── PROVIDED ENTRIES ──

(* ===== verification/SessionSpec.v ===== *)
(** * What a session promises its client

    The stream of a session is what the writer took followed by what waits in
    the outbound queue.  [follow] is a client that keeps the epoch and the last
    applied update id of that stream.  The proofs use Hoare triples over the
    session's actions. *)

From S2P Require Import Prelude Money Decimal GoTime Domain Float64 Rand Book Candles Bus Engine Registry.
From S2P Require Import Json Protocol ProtocolSpec Wire Tier TierSpec Coalesce Session SessionLoop EngineSpec.

(** ** The rate limiter *)

Fixpoint limit_run (r : rateLimiter) (ts : list Time) : rateLimiter * list bool :=
  match ts with
  | [] => (r, [])
  | t :: ts =>
      let '(r, ok) := allow r t in
      let '(r, oks) := limit_run r ts in (r, ok :: oks)
  end.

Definition accepted (oks : list bool) : Z := len (filter (fun b => b = true) oks).

Lemma accepted_cons b oks : accepted (b :: oks) = (if b then 1 else 0) + accepted oks.
Proof. unfold accepted, len. rewrite filter_cons. destruct b; case_decide; cbn [length]; try done; lia. Qed.

Lemma limit_run_app r ts us :
  limit_run r (ts ++ us) =
  let '(r1, o1) := limit_run r ts in let '(r2, o2) := limit_run r1 us in (r2, o1 ++ o2).
Proof.
  revert r. induction ts as [|t ts IH]; intros r; cbn [app limit_run].
  - by destruct (limit_run r us).
  - destruct (allow r t) as [r1 ok]. rewrite IH. destruct (limit_run r1 ts) as [r2 o1].
    by destruct (limit_run r2 us).
Qed.
Lemma volatility_same gn now : same_market gn (stepVolatility gn now).
Proof.
  unfold stepVolatility. cbv zeta.
  set (gn1 := if negb (gnBurstUntil gn =? 0) && (gnBurstUntil gn <=? tUnixNano now) then _ else _).
  assert (HV : same_market gn gn1) by (unfold gn1; destruct (_ && _); by split).
  clearbody gn1. transitivity gn1; [done|]. destruct (negb (gnBurstUntil gn1 =? 0)); [by split|].
  pose proof (draw_same gn1) as Hd. destruct (draw gn1) as [r gn2]. cbn [snd] in Hd.
  destruct (gnBursting gn1), (f64_ltb r _); try done; transitivity gn2; try done; by split.
Qed.

Lemma walk_same gn : same_market gn (snd (walk gn)).
Proof.
  unfold walk. cbv zeta. pose proof (gauss_same gn) as Hg. destruct (gauss_next gn) as [z gn1].
  cbn [snd] in *. transitivity gn1; [done|by split].
Qed.

Lemma side_same gn d : same_market gn (snd (sideForDelta gn d)).
Proof.
  unfold sideForDelta. destruct (0 <? d); [by split|]. destruct (d <? 0); [by split|].
  pose proof (draw_same gn) as Hd. destruct (draw gn) as [r gn1]. cbn [snd] in *.
  transitivity gn1; [done|]. destruct (f64_ltb _ _); by split.
Qed.

Lemma quantity_same gn :
  same_market gn (snd (quantity gn)) /\ 1 <= fst (quantity gn) <= MaxInt64.
Proof.
  unfold quantity. pose proof (gauss_same gn) as Hg. destruct (gauss_next gn) as [z gn1].
  split; [done|apply at_least_one_range].
Qed.

(** The band: 1500 basis points around the anchor, and no overflow in it. *)
Definition band_ok (anchor : Z) : Prop := 0 < anchor <= MaxInt64 / 1500.
Definition in_band (anchor p : Z) : Prop := 85 * anchor <= 100 * p <= 115 * anchor.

───

▶ [WORK REQUEST]: What is needed is a word-for-word copy of the records above, from the first line through the line that contains "From S2P Require Import Prelude".

▶ [RESPONSE BELOW]:
(* ===== verification/SessionSpec.v ===== *)
(** * What a session promises its client

    The stream of a session is what the writer took followed by what waits in
    the outbound queue.  [follow] is a client that keeps the epoch and the last
    applied update id of that stream.  The proofs use Hoare triples over the
    session's actions. *)

From S2P Require Import Prelude Money Decimal GoTime Domain Float64 Rand Book Candles Bus Engine Registry.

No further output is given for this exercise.